# D Papers being served this week - Feels like it's moving too fast



## Unsure2621 (Mar 23, 2012)

My final divorce papers will be sent this week. Everything is wrapped up and moving forward. After he signs we will have our court date and just start the wait for the end. I know it's crazy but now I feel like I have moved too fast. We separated in January and I had him served with the Separation Agreement by February. I have been pushing ahead pretty fast. Part of me feels like I haven't given him enough time to even think about what he has really done or escape the fog. Is it natural to feel this way and have second thoughts?

The day that I signed my divorce papers was my 10th wedding anniversary. I didn't plan it that way it was the only day that my attorney could get me in. Needless to say that day was pure hell. I backslid quite a bit. I ended up texting him and telling him that I still love him and would be willing to forgive if he wants to work on our marriage. Of course what I got in return was the same old song and dance about how he has been miserable for years.
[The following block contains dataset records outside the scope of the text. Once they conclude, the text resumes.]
(* ===== verification/System.v ===== *)
(** * Servers together: the put protocol

    The servers of one space, the messages between them and the data
    transfers under way.  A put runs the handler on the server of the
    client; its updates reach the other servers in any order; the data
    arrive later.  The invariant says where the descriptor and the data of
    every object are, for all interleavings. *)

From stdpp Require Import relations.
From S2P Require Import Prelude Bbox Matrix ObjDesc Storage Sspace Server HashService.

(** ** The state *)

(** [net]: sender, receiver, message.  [xfer]: the objects whose data are on
    the way, with the server; [puts]: all objects accepted so far. *)
Record sys := mk_sys {
  srv : list ds_gspace;
  net : list (nat * Z * smsg);
  xfer : list (nat * obj_data);
  puts : list (nat * obj_data)
}.

Definition send_from (i : nat) (ms : list (Z * smsg)) : list (nat * Z * smsg) := map (fun m => (i, fst m, snd m)) ms.

(** The environment without failures. *)
Record env_good (fuel : nat) (env : server_env) : Prop := {
  eg_ssd : forall j, e_ssd_ok env j = true;
  eg_fuel : e_fuel env = fuel;
  eg_odsc : e_odsc_ok env = true;
  eg_alloc : e_alloc env = true;
  eg_msg : forall p, e_msg env p = true;
  eg_send : forall p m, e_send env p m = 0;
  eg_recv : forall p, e_recv env p = 0
}.

Lemma send_good fuel env p m : env_good fuel env -> send_msg env p m = ([(p, m)], 0).
Proof. intros []. unfold send_msg. by rewrite eg_msg0, eg_send0. Qed.

#[export] Instance bbox_eq_dec : EqDecision bbox.
Proof. solve_decision. Defined.
#[export] Instance obj_descriptor_eq_dec : EqDecision obj_descriptor.
Proof. solve_decision. Defined.
#[export] Instance global_dimension_eq_dec : EqDecision global_dimension.
Proof. solve_decision. Defined.
#[export] Instance byte_eq_dec : EqDecision byte := Byte.byte_eq_dec.
#[export] Instance obj_data_eq_dec : EqDecision obj_data.
Proof. solve_decision. Defined.

Definition is_update (m : smsg) : bool := match m with ss_obj_update _ => true | _ => false end.

Section system.
Context (ss0 : sspace) (N fuel : nat) (query : bbox -> Prop) (cell : list Z -> Prop)
  (own : list Z -> nat -> Prop) (good_cache : sh_state -> Prop) (gd0 : global_dimension) (mv : Z).
Context {HS : HashService ss0 N fuel query cell own good_cache}.

(** ** One server *)

Record srv_ok (k : nat) (d : ds_gspace) : Prop := {
  sv_id : dsg_id d = k;
  sv_sp : size_sp d = N;
  sv_gd : default_gdim d = gd0;
  sv_skel : skel (dsg_ssd d) = ss0;
  sv_self : ent_self (dsg_ssd d) = k;
  sv_cache : good_cache (sfc_cache d);
  sv_ls : ls_inv (dsg_ls d);
  sv_lsz : size_hash (dsg_ls d) = mv;
  sv_ref : forall x, stored (dsg_ls d) x -> refcnt x = 0;
  sv_de : exists de, self_entry d ref_default = Some de /\ de_inv de /\ odsc_size de = mv
}.

Definition knows (d : ds_gspace) (o : obj_descriptor) : Prop :=
  exists de, self_entry d ref_default = Some de /\ known de o.

Lemma lookup_default env k d : srv_ok k d -> lookup_sspace env d gd0 = Some (d, ref_default).
Proof. intros H. unfold lookup_sspace. by rewrite (sv_gd _ _ H), gdim_equal_refl. Qed.

(** What the update with [odsc] does to a server: the storage and the
    transfers stay, the descriptors it conflicts with may go. *)
Record updates (k : nat) (odsc : obj_descriptor) (d d' : ds_gspace) : Prop := {
  up_ok : srv_ok k d';
  up_ls : dsg_ls d' = dsg_ls d;
  up_pend : pending d' = pending d;
  up_keeps : forall o, knows d o -> knows d' o \/ conflicts mv odsc o;
  up_self : knows d odsc -> knows d' odsc;
  up_only : forall o, knows d' o -> o = odsc \/ knows d o
}.

Lemma updates_refl k odsc d : srv_ok k d -> updates k odsc d d.
Proof. intros H. constructor; auto. Qed.

Lemma updates_trans k odsc d1 d2 d3 : updates k odsc d1 d2 -> updates k odsc d2 d3 -> updates k odsc d1 d3.
Proof.
  intros [A1 A2 A3 A4 A5 A6] [B1 B2 B3 B4 B5 B6]. constructor; [done|congruence|congruence| |auto|].
  - intros o Ho. destruct (A4 o Ho); auto.
  - intros o Ho. destruct (B6 o Ho); auto.
Qed.

Lemma add_self_spec env k d odsc : env_good fuel env -> srv_ok k d -> 0 <= version odsc < 2 ^ 32 ->
  exists d', add_self env d ref_default odsc = Some (d', 0) /\ updates k odsc d d' /\ knows d' odsc.
Proof.
  intros He H Hv. destruct (sv_de _ _ H) as (de & Hde & Hi & Hsz). unfold self_entry in Hde. cbn in Hde.
  unfold add_self. cbn [get_ss mbind option_bind]. rewrite Hde. cbn [mbind option_bind]. rewrite (eg_odsc _ _ He).
  pose proof (dht_add_entry_ok de odsc) as E0. pose proof (dht_add_entry_inv de odsc Hi Hv true) as E1.
  pose proof (dht_add_entry_known de odsc Hi true E0) as E2. pose proof (dht_add_entry_keeps de odsc Hi true) as E3.
  pose proof (fun o => dht_add_entry_only true de odsc o Hi) as E4. pose proof (dht_add_entry_size true de odsc) as E5.
  pose proof (erase_dht_add true de odsc) as E6.
  destruct (dht_add_entry true de odsc) as [de' err]. cbn [fst snd] in *. subst err. eexists. split; [done|].
  pose proof (sv_self _ _ H) as Hself. rewrite Hself in *.
  assert (self_entry (set_ssd d (set_entry (dsg_ssd d) k de')) ref_default = Some de') as Hself'.
  { unfold self_entry. cbn. rewrite Hself. apply list_lookup_insert_eq. by eapply lookup_lt_Some. }
  assert (self_entry d ref_default = Some de) as Hde2 by (unfold self_entry; cbn; by rewrite Hself).
  split; [|by exists de']. destruct H. constructor; cbn [set_ss dsg_ls set_ssd pending]; try done.
  - constructor; try done.
    + cbn. by rewrite (skel_set_entry _ _ de).
    + exists de'. split; [done|]. split; [done|congruence].
  - intros o (de1 & Hd1 & Ho). rewrite Hde2 in Hd1. injection Hd1 as <-. rewrite Hsz in E3.
    destruct (E3 o Ho) as [Hk|[Hb Hn]]; [left; by exists de'|right; split; done].
  - intros _. by exists de'.
  - intros o (de1 & Hd1 & Ho). rewrite Hself' in Hd1. injection Hd1 as <-.
    destruct (E4 o Ho); [by left|right; by exists de].
Qed.

(** ** Continuous queries do not touch the rest *)

Lemma cq_check_good env odsc l : env_good fuel env ->
  let '(_, ms, err) := cq_check_loop env odsc l in err = 0 /\ Forall (fun m => is_update (snd m) = false) ms.
Proof.
  intros He. induction l as [|cq l IH]; [split; [done|constructor]|]. cbn [cq_check_loop].
  destruct (cq_check_loop env odsc l) as [[l' ms] err]. destruct IH as [-> IH].
  destruct (obj_desc_by_name_intersect _ _); [|done]. unfold cq_notify_on_match.
  rewrite (eg_msg _ _ He), (send_good fuel) by done. cbn. split; [done|]. by constructor.
Qed.

Lemma set_cq_ok k d l n : srv_ok k d -> srv_ok k (set_cq d l n).
Proof. by intros []. Qed.

Lemma cq_match_updates env k odsc d : env_good fuel env -> srv_ok k d ->
  exists d' ms, cq_check_match env d odsc = (d', ms, 0) /\ updates k odsc d d' /\ (forall o, knows d' o <-> knows d o) /\
    Forall (fun m => is_update (snd m) = false) ms.
Proof.
  intros He H. unfold cq_check_match. pose proof (cq_check_good env odsc (cq_list d) He) as Hc.
  destruct (cq_check_loop env odsc (cq_list d)) as [[l ms] err]. destruct Hc as [-> Hm].
  exists (set_cq d l (cq_num d)), ms. split; [done|]. split; [|split; [done|done]].
  constructor; try done; [by apply set_cq_ok|by left|by right].
Qed.

(** ** The hash on a server *)

Lemma set_cache_ok k d sh : srv_ok k d -> good_cache sh -> srv_ok k (set_cache d sh).
Proof. by intros []. Qed.

Lemma ent_rank k d j : srv_ok k d -> (j < N)%nat -> exists de, ent_tab (ss_dht (dsg_ssd d)) !! j = Some de /\ de_rank de = Z.of_nat j.
Proof.
  intros H Hj. pose proof (sv_skel _ _ H) as Hs.
  assert (ent_tab (ss_dht ss0) = erase_de <$> ent_tab (ss_dht (dsg_ssd d))) as He by (by rewrite <- Hs).
  pose proof hs_len as Hl. rewrite He, length_fmap in Hl.
  destruct (lookup_lt_is_Some_2 (ent_tab (ss_dht (dsg_ssd d))) j ltac:(lia)) as [de Hde]. exists de. split; [done|].
  apply (hs_rank j (erase_de de)). by rewrite He, list_lookup_fmap, Hde.
Qed.

Lemma ss_ptr_ok k d : srv_ok k d -> ss_ptr (dsg_ssd d) = ss_ptr ss0.
Proof. intros H. by rewrite <- (sv_skel _ _ H). Qed.

(** The ranks the hash returns are the servers responsible for the box. *)
Lemma hash_ranks_spec env k d b : env_good fuel env -> srv_ok k d -> query b ->
  exists sh ranks, hash_ranks env d ref_default b = Some (set_cache d sh, ranks) /\ good_cache sh /\
    NoDup ranks /\ (length ranks <= N)%nat /\
    forall r, r ∈ ranks <-> exists j p, r = Z.of_nat j /\ in_box b p /\ own p j.
Proof.
  intros He H Hq. unfold hash_ranks. cbn [get_ss mbind option_bind].
  destruct (hs_run (e_hash_ok env) (sfc_cache d) b (sv_cache _ _ H) Hq) as (sh & t & E & Hsh & Hnd & Ht).
  rewrite <- (sv_skel _ _ H), ssd_hash_skel in E. rewrite (eg_fuel _ _ He), E. cbn [mbind option_bind fst snd].
  assert (ranks_of d t = Some (map (fun x => Z.of_nat (snd x)) t)) as Er.
  { apply mapM_total. intros [q j] (-> & p & Hp & Ho)%Ht.
    destruct (ent_rank k d j H (hs_lt p j Ho)) as (de & Hde & Hrk). unfold deref. cbn.
    rewrite (ss_ptr_ok _ _ H), Nat.eqb_refl. cbn. rewrite Hde. cbn. by rewrite Hrk. }
  rewrite Er. cbn [mbind option_bind]. eexists _, _. split; [done|]. split; [done|].
  assert (NoDup (map (fun x : de_ptr => Z.of_nat (snd x)) t)) as Hnd2.
  { apply NoDup_fmap_2_strong; [|done]. intros [i j] [i' j'] [-> _]%Ht [-> _]%Ht. cbn. intros Ej. f_equal. lia. }
  assert (forall r, r ∈ map (fun x : de_ptr => Z.of_nat (snd x)) t <-> exists j p, r = Z.of_nat j /\ in_box b p /\ own p j) as Hiff.
  { intros r. split.
    - intros ([i j] & -> & (_ & p & Hp & Ho)%Ht)%list_elem_of_fmap. cbn. eauto.
    - intros (j & p & -> & Hp & Ho). apply (list_elem_of_fmap_2 (fun x : de_ptr => Z.of_nat (snd x)) t (ss_ptr ss0, j)).
      apply Ht. eauto. }
  split; [done|]. split; [|done].
  assert (length (map (fun x : de_ptr => Z.of_nat (snd x)) t) <= length (map Z.of_nat (seq 0 N)))%nat as Hl;
    [|by rewrite (length_map Z.of_nat), length_seq in Hl].
  apply NoDup_incl_length; [by apply NoDup_ListNoDup|]. intros r Hr. apply list_elem_of_In in Hr.
  apply Hiff in Hr as (j & p & -> & _ & Ho). apply in_map, in_seq. pose proof (hs_lt p j Ho). lia.
Qed.

(** ** The handlers of the put *)

Definition update_msg (mr : Z) (odsc : obj_descriptor) : smsg := ss_obj_update (mk_hog 0 mr odsc gd0).

Lemma update_loop_spec env k odsc mr ranks : env_good fuel env -> 0 <= version odsc < 2 ^ 32 -> forall d, srv_ok k d ->
  exists d' ms, update_loop env d ref_default odsc gd0 mr ranks = Some (d', ms, 0) /\ updates k odsc d d' /\
    (Z.of_nat k ∈ ranks -> knows d' odsc) /\
    (forall r, r ∈ ranks -> r <> Z.of_nat k -> (r, update_msg mr odsc) ∈ ms) /\
    (forall r m, (r, m) ∈ ms -> is_update m = true -> m = update_msg mr odsc /\ r ∈ ranks).
Proof.
  intros He Hv. induction ranks as [|rk ranks IH]; intros d H; cbn [update_loop].
  { exists d, []. split; [done|]. split; [by apply updates_refl|].
    split; [|split]; intros; by match goal with H : _ ∈ [] |- _ => apply not_elem_of_nil in H end. }
  rewrite (sv_id _ _ H). destruct (Z.eqb_spec rk (Z.of_nat k)) as [->|Hne].
  - destruct (add_self_spec env k d odsc He H Hv) as (d1 & -> & U1 & K1). cbn [mbind option_bind fst].
    rewrite (sv_id _ _ (up_ok _ _ _ _ U1)).
    assert (exists d2 ms2, (if Z.of_nat k =? mr then cq_check_match env d1 odsc else (d1, [], 0)) = (d2, ms2, 0) /\
      updates k odsc d1 d2 /\ Forall (fun m => is_update (snd m) = false) ms2) as (d2 & ms2 & -> & U2 & Hms2).
    { destruct (Z.of_nat k =? mr); [|exists d1, []; split; [done|]; split; [apply updates_refl, U1|constructor]].
      destruct (cq_match_updates env k odsc d1 He (up_ok _ _ _ _ U1)) as (d2 & ms2 & E & U & _ & Hm). eauto. }
    cbn [Z.ltb Z.compare]. destruct (IH d2 (up_ok _ _ _ _ U2)) as (d' & ms & -> & U3 & K3 & Hs & Ho). cbn [mbind option_bind].
    exists d', (ms2 ++ ms). split; [done|]. split; [by eapply updates_trans; [|eapply updates_trans]|].
    split; [intros _; apply (up_self _ _ _ _ U3), (up_self _ _ _ _ U2), K1|]. split.
    + intros r [->|Hr]%elem_of_cons Hn; [done|]. apply elem_of_app. right. auto.
    + intros r m [Hm|Hm]%elem_of_app Hu.
      * rewrite list.Forall_forall in Hms2. specialize (Hms2 _ Hm). cbn in Hms2. congruence.
      * destruct (Ho r m Hm Hu) as [? ?]. split; [done|]. by apply list_elem_of_further.
  - rewrite (send_good fuel) by done. cbn [Z.ltb Z.compare].
    destruct (IH d H) as (d' & ms & -> & U3 & K3 & Hs & Ho). cbn [mbind option_bind].
    exists d', ((rk, update_msg mr odsc) :: ms). split; [done|]. split; [done|]. split; [|split].
    + intros [Hk|Hk]%elem_of_cons; [congruence|auto].
    + intros r [->|Hr]%elem_of_cons Hn; [apply list_elem_of_here|]. apply list_elem_of_further. auto.
    + intros r m [[= -> ->]|Hm]%elem_of_cons Hu; [split; [done|apply list_elem_of_here]|].
      destruct (Ho r m Hm Hu) as [? ?]. split; [done|]. by apply list_elem_of_further.
Qed.

Lemma set_pending_ok k d l : srv_ok k d -> srv_ok k (set_pending d l).
Proof. by intros []. Qed.

Lemma updates_set_cache k odsc d sh d' : good_cache sh -> srv_ok k d -> updates k odsc (set_cache d sh) d' -> updates k odsc d d'.
Proof. by intros _ _ []. Qed.

(** The object a put creates, before its data arrive. *)
Definition put_obj (k ptr : nat) (fresh : list byte) (odsc : obj_descriptor) : obj_data :=
  set_gdim (obj_data_alloc ptr fresh (set_owner odsc (Z.of_nat k))) gd0.
(** *** The answers of the DHT servers *)

Lemma desc_answer id k d p : srv s !! k = Some d -> in_box (bb q) p -> own p k ->
  exists tab, dsgrpc_obj_get_desc env d cid (mk_hog id cid q gd0) = Some (d, [(cid, ss_desc_found id (map (clip q) tab))], 0) /\
    (forall o, o ∈ tab -> exists i od, tracked i od /\ o = obj_desc od /\ bbox_does_intersect (bb q) (bb o) = true) /\
    (forall i od p', tracked i od -> in_box (bb q) p' -> in_box (bb (obj_desc od)) p' -> own p' k -> obj_desc od ∈ tab).
Proof using I Hnc Hqu He HS R.
  intros Hd Hp Ho. pose proof (in_srv _ _ _ _ _ _ _ _ (in_mem _ _ _ _ _ _ _ _ _ I) k d Hd) as Hok.
  destruct (sv_de _ _ _ _ _ _ _ Hok) as (de & Hde & Hdi & _). unfold dsgrpc_obj_get_desc. cbn [oh_gdim oh_odsc qid].
  rewrite (lookup_default _ _ _ _ _ env k d Hok). cbn [mbind option_bind]. rewrite Hde.
  assert (forall i od p', tracked i od -> in_box (bb q) p' -> in_box (bb (obj_desc od)) p' -> own p' k ->
    obj_desc od ∈ dht_find_entry_all de q) as Hall.
  { intros i od p' T Hp' Hop' Ho'. destruct (quiescent_data _ _ _ _ _ _ _ _ s i od I Hqu T) as [_ Hk].
    destruct (Hk p' k Hop' Ho') as (d' & Hd' & de' & Hde' & Hkn). rewrite Hd in Hd'. injection Hd' as <-.
    rewrite Hde in Hde'. injection Hde' as <-. apply dht_find_entry_all_spec; [done|]. split; [done|].
    unfold obj_desc_equals_intersect, streq. destruct (rd_objs q R i od T) as (_ & Hdm & _).
    rewrite bbox_does_intersect_sym by done. rewrite (tracked_meet i od p' T Hp' Hop').
    destruct T as (_ & -> & ->). rewrite (rd_name q R), (rd_ver q R), String.eqb_refl, Z.eqb_refl. done. }
  destruct (rd_cover q R p Hp) as (i0 & od0 & T0 & Hp0). pose proof (Hall i0 od0 p T0 Hp Hp0 Ho) as Hne.
  exists (dht_find_entry_all de q). cbn [mbind option_bind]. split; [|split; [|done]].
  - destruct (dht_find_entry_all de q) as [|o l]; [by apply not_elem_of_nil in Hne|].
    by rewrite (eg_alloc _ _ He), (send_good fuel) by done.
  - intros o [Hko Heq]%dht_find_entry_all_spec; [|done].
    destruct (in_known _ _ _ _ _ (in_dir _ _ _ _ _ _ _ _ _ I) k d o Hd) as (i & od & Hin & ->); [by exists de|].
    unfold obj_desc_equals_intersect in Heq. zbool.
    assert (tracked i od) as T.
    { split; [done|]. rewrite <- (rd_name q R), <- (rd_ver q R). split; [by apply streq_spec|done]. }
    exists i, od. split; [done|]. split; [done|]. destruct (rd_objs q R i od T) as (_ & Hdm & _).
    rewrite bbox_does_intersect_sym by done. done.
Qed.

(** *** The answers of the owners *)

Context (ptr : nat) (fresh : list byte) (Hfresh : obj_data_size q <= Z.of_nat (length fresh)).
Context (Hq9 : (1 <= num_dims (bb q) <= 9)%nat) (Hqs : 1 <= size q) (Hqf : box_card (bb q) * size q < 2 ^ 64).

(** The piece of a tracked object fits its buffer. *)
Lemma clip_buf i od : tracked i od -> bbox_does_intersect (bb q) (bb (obj_desc od)) = true ->
  buf_ok (clip q (obj_desc od)) (take (Z.to_nat (obj_data_size (clip q (obj_desc od)))) fresh).
Proof using R Hfresh Hq9 Hqs Hqf HS.
  intros T Hi. destruct (rd_objs q R i od T) as (B & Hd & Hs).
  assert (wf_bbox (bb q)) as Hw by (apply (hs_query (HashService := HS)), R).
  pose proof (bbox_intersect_wf (bb q) (bb (obj_desc od)) Hw (bo_wf _ _ B) (eq_sym Hd) Hi) as Hcw.
  pose proof (intersect_card (bb q) (bb (obj_desc od)) Hw (bo_wf _ _ B) (eq_sym Hd) Hi) as Hcard.
  assert (obj_data_size (clip q (obj_desc od)) <= obj_data_size q) as Hle.
  { pose proof (box_card_pos _ Hcw). unfold obj_data_size. rewrite !bbox_volume_mod.
    cbn [clip set_bb bb size set_st]. rewrite Hs.
    rewrite (u64_small (box_card (bbox_intersect _ _))) by nia. rewrite (u64_small (box_card (bb q))) by nia.
    rewrite !u64_small by nia. nia. }
  constructor; cbn [clip set_bb bb size set_st]; rewrite ?Hs; try done; [nia|].
  fold (clip q (obj_desc od)). rewrite length_take. pose proof (u64_range (size (clip q (obj_desc od)) * bbox_volume (bb (clip q (obj_desc od))))).
  unfold obj_data_size in *. lia.
Qed.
I finally broke down this week because his being "miserable for years" was really eating away at my insides. I honestly thought that by "years" he meant 5 - 10 years. I finally pushed him to tell me how many years and he said "really just the past few". I was baffled by that. I said "you are actually willing to toss away 14 years for a few years of being unhappy especially when during that time you had a job you hated. And because you didn't even come to me to see if I could help you work through the issues." He said he doesn't think it's right to stay in a miserable marriage out of obligation and give up his happiness. His happiness is being with the other woman BTW. I told him his happiness would be short lived and end when the "new' wears off. He assured me that I am wrong and that his happiness will not be short lived.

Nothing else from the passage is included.